Human-caused emissions of carbon dioxide (CO2) have been linked for the first time by scientists to brief geographical changes in atmospheric CO2.
Artificial CO2 emissions were detected for the first time ever using a combo of NASA satellites plus computerized atmospheric models. CO2 emissions, even during the COVID-19 epidemic, are being monitored from orbit using information from NASA’s Orbiting Carbon Observatory-2 (OCO-2). Having daily & monthly information products now accessible to the world, new opportunities for monitoring the aggregate impact of humans’ behaviors on Co2 levels in near real-time are created.
From February to May 2020, CO2 concentrations in the North Hemisphere decreased, commensurate with a 3% to 13% decline in worldwide output for the year, according to the research team’s findings.
The team’s findings reflect a significant advancement in the study of local climate change impacts and the monitoring of the outcomes of mitigation initiatives, the scientists stated in a press release. Natural and human sources may be tracked throughout time using this technique, which detects variations in atmospheric CO2 only a few months after they occurred.

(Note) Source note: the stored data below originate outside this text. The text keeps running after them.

Lemma map_edit_ok (c : Conn) (L : Lobby) (m m' : MapState) :
  map_edit c L m m' -> map_ok m -> map_ok m'.
Proof.
  intros H (Hw & Hh & Hlen & Hrows & Htoks & Hnd).
  destruct H as [w h Hgm Hw' Hh' | px py v row Hgm Hv Hrow | Hgm | tid nm col Hplay Hlen'
                 | id tok px py Hplay Hget Hown Hwall | id tok Hplay Hget Hown];
    unfold map_ok; cbn [map_w map_h tiles tokens].
  - destruct (open_grid_ok w h) as [E1 E2]. repeat split; try done; try lia; constructor.
  - repeat split; try done; try lia.
    + by rewrite length_insert.
    + apply Forall_insert; [done|].
      pose proof (proj1 (List.Forall_forall _ _) Hrows row) as Hr.
      destruct Hr as [Hl Hc]; [by apply list_elem_of_In, (list_elem_of_lookup_2 _ _ _ Hrow)|].
      pose proof (clamp_range px 0 (map_w m - 1)) as Hx.
      unfold array_set.
      destruct (Z.to_nat (clamp px 0 (map_w m - 1)) <? length row)%nat eqn:E.
      * split; [by rewrite length_insert|]. apply Forall_insert; [done|].
        destruct Hv; auto.
      * apply Nat.ltb_ge in E. lia.
  - destruct (open_grid_ok (map_w m) (map_h m)) as [E1 E2]. repeat split; try done; lia.
  - destruct (first_free_range m) as [Hx Hy]; [lia | lia |].
    repeat split; try done; try lia.
    + by apply oset_Forall.
    + by apply oset_keys_NoDup.
  - pose proof (clamp_range px 0 (map_w m - 1)) as Hx.
    pose proof (clamp_range py 0 (map_h m - 1)) as Hy.
    repeat split; try done; try lia.
    + apply oset_Forall; [done|]. cbn [fst snd tok_id tok_x tok_y].
      apply oget_In in Hget.
      pose proof (proj1 (List.Forall_forall _ _) Htoks _ Hget) as (Hid & _). simpl in Hid.
      split; [done|]. lia.
    + by apply oset_keys_NoDup.
  - repeat split; try done; try lia.
    + by apply odelete_Forall.
    + by apply odelete_keys_NoDup.
Qed.

Lemma change_map_ok (env : Env) (c : Conn) (L0 L' : Lobby) :
  change env c L0 L' -> map_ok (lmap L0) -> map_ok (lmap L').
Proof.
  intros H Hinv. change_cases H; try rewrite commit_choice_eq; try done.
  - destruct (join_gate_fields _ _ _ _ _ Hgate) as (_ & _ & _ & _ & _ & _ & _ & _ & E & _).
    simpl. by rewrite E.
  - by apply (map_edit_ok c L0 (lmap L0)).
  - subst L1 p'. by destruct (find_scene _ _).
  - by destruct (find_scene _ _).
Qed.

Lemma defaultMap_ok : map_ok defaultMap.
Proof.
  unfold map_ok, defaultMap. cbn [map_w map_h tiles tokens].
  destruct (open_grid_ok 20 20) as [E1 E2].
  repeat split; try done; try lia; constructor.
Qed.

(** *** What a caller who is not the GM cannot change *)

Lemma change_player (env : Env) (c : Conn) (L0 L' : Lobby) :
  change env c L0 L' -> isGM c L0 = false ->
  bans L' = bans L0 /\ encounter L' = encounter L0
  /\ map_w (lmap L') = map_w (lmap L0) /\ map_h (lmap L') = map_h (lmap L0)
  /\ tiles (lmap L') = tiles (lmap L0)
  /\ camp_title (campaign L') = camp_title (campaign L0)
  /\ camp_summary (campaign L') = camp_summary (campaign L0)
  /\ scenes (campaign L') = scenes (campaign L0)
  /\ handouts (campaign L') = handouts (campaign L0)
  /\ quests (campaign L') = quests (campaign L0)
  /\ campaignStarted (settings L') = campaignStarted (settings L0)
  /\ (truthy_opt (passwordHash L0) = true -> passwordHash L' = passwordHash L0)
  /\ (pending (settings L0) = None -> pending (settings L') = None)
  /\ (forall k, k <> sid c -> oget k (users L') = oget k (users L0)).
Proof.
  intros H Hpl. change_cases H; try rewrite commit_choice_eq; try congruence;
    try (repeat split; done).
  - destruct (join_gate_fields _ _ _ _ _ Hgate)
      as (_ & E1 & E2 & _ & _ & _ & _ & E3 & E4 & E5 & E6 & E7).
    cbn [bans encounter lmap campaign settings passwordHash users set_users].
    rewrite E1, E2, E3, E4, E5, E6. repeat split; try done.
    intros k Hk. by apply oget_oset_ne.
  - cbn [bans encounter lmap campaign settings passwordHash users set_users].
    repeat split; try done. intros k Hk. by apply oget_odelete_ne.
  - destruct Hmap; try congruence; repeat split; done.
  - repeat split; try done. cbn [settings set_settings pending set_pending]. congruence.
  - subst L1 p'. destruct (find_scene _ _); repeat split; done.
  - repeat split; try done. cbn [passwordHash set_passwordHash].
    apply andb_false_iff in Hpw as [Hpw|Hpw]; [congruence|].
    apply negb_false_iff in Hpw. congruence.
  - repeat split; try done. cbn [passwordHash set_passwordHash set_gm].
    apply andb_false_iff in Hpw as [Hpw|Hpw]; [congruence|].
    apply negb_false_iff in Hpw. congruence.
Qed.

(** *** The chat and roll histories *)

Lemma change_logs (env : Env) (c : Conn) (L0 L' : Lobby) :
  change env c L0 L' ->
  (messages L' = messages L0 /\ rolls L' = rolls L0)
  \/ (exists m, messages L' = messages L0 ++ [m] /\ rolls L' = rolls L0
        /\ chat_user m = username c /\ chat_text m <> EmptyString
        /\ (String.length (chat_text m) <= 500)%nat
        /\ (isLockedForPlayers L0 = false \/ isGM c L0 = true))
  \/ (exists r, rolls L' = rolls L0 ++ [r] /\ messages L' = messages L0
        /\ roll_user r = username c
        /\ (isLockedForPlayers L0 = false \/ isGM c L0 = true)).
Proof.
  assert (Hmp : forall L, may_play c L -> isLockedForPlayers L = false \/ isGM c L = true).
  { intros L Hp. apply andb_false_iff in Hp as [Hp|Hp]; [by left|].
    right. by apply negb_false_iff in Hp. }
  intros H. change_cases H; try rewrite commit_choice_eq; try (by left).
  - destruct (join_gate_fields _ _ _ _ _ Hgate) as (_ & _ & _ & _ & E1 & E2 & _).
    left. simpl. by rewrite E1, E2.
  - right. left. exists m. repeat split; try done; [|by apply Hmp].
    intros E. by rewrite E in Ht.
  - right. right. exists r. repeat split; try done. by apply Hmp.
  - left. subst L1 p'. by destruct (find_scene _ _).
  - left. by destruct (find_scene _ _).
Qed.

(** *** Macros and character sheets *)

Lemma change_macros (env : Env) (c : Conn) (L0 L' : Lobby) (who : string) :
  change env c L0 L' -> who <> username c -> oget who (macros L') = oget who (macros L0).
Proof.
  intros H Hn. change_cases H; try rewrite commit_choice_eq; try done.
  - destruct (join_gate_fields _ _ _ _ _ Hgate) as (_ & _ & _ & E & _).
    simpl. by rewrite E.
  - subst L1 p'. by destruct (find_scene _ _).
  - by destruct (find_scene _ _).
  - simpl. by apply oget_oset_ne.
Qed.

Lemma gm_or_self_player (c : Conn) (L : Lobby) (target : string) :
  gm_or_self c L target -> isGM c L = false -> target = username c.
Proof.
  intros H Hgm. unfold gm_or_self in H. rewrite Hgm in H. simpl in H.
  apply negb_false_iff in H. by apply String.eqb_eq.
Qed.

Lemma change_sheets (env : Env) (c : Conn) (L0 L' : Lobby) (who : string) :
  change env c L0 L' -> isGM c L0 = false -> who <> username c ->
  oget who (characters L') = oget who (characters L0).
Proof.
  intros H Hpl Hn. change_cases H; try rewrite commit_choice_eq; try done.
  - destruct (join_gate_fields _ _ _ _ _ Hgate) as (_ & _ & _ & _ & _ & _ & E & _).
    simpl. by rewrite E.
  - simpl. apply oget_oset_ne. by rewrite (gm_or_self_player c L0 _ Hself Hpl).
  - simpl. apply oget_odelete_ne. by rewrite (gm_or_self_player c L0 _ Hself Hpl).
  - subst L1 p'. by destruct (find_scene _ _).
  - by destruct (find_scene _ _).
Qed.


Lemma change_sheets_ok (env : Env) (c : Conn) (L0 L' : Lobby) :
  change env c L0 L' -> sheets_ok L0 -> sheets_ok L'.
Proof.
  intros H [Hall Hnd]. unfold sheets_ok.
  change_cases H; try rewrite commit_choice_eq; try done.
  - destruct (join_gate_fields _ _ _ _ _ Hgate) as (_ & _ & _ & _ & _ & _ & E & _).
    simpl. by rewrite E.
  - simpl. split; [by apply oset_Forall | by apply oset_keys_NoDup].
  - simpl. split; [by apply odelete_Forall | by apply odelete_keys_NoDup].
  - subst L1 p'. by destruct (find_scene _ _).
  - by destruct (find_scene _ _).
Qed.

Before now, space technology couldn’t be used to detect these types of shifts in the atmosphere or ocean. The high-precision spectrophotometers of NASA’s OCO-2 satellite, paired with the extensive GEOS Earth mechanism, were an ideal match for seeing the pandemic-related alterations.
An external assessment of lockdown emissions was used to compare CO2 levels detected in the atmosphere with those predicted by the researchers. According to those other calculations, the consistency between emission levels models and CO2 measurements gives compelling evidence that the decreases were caused by human activity.
GEOS provided crucial data on wind currents as well as other normal weather changes that impact CO2 output and transportation. The GEOS-OCO-2 integrated product may be downloaded for free, making it open to students and researchers that want to examine it further.
The study was published in Science Advances.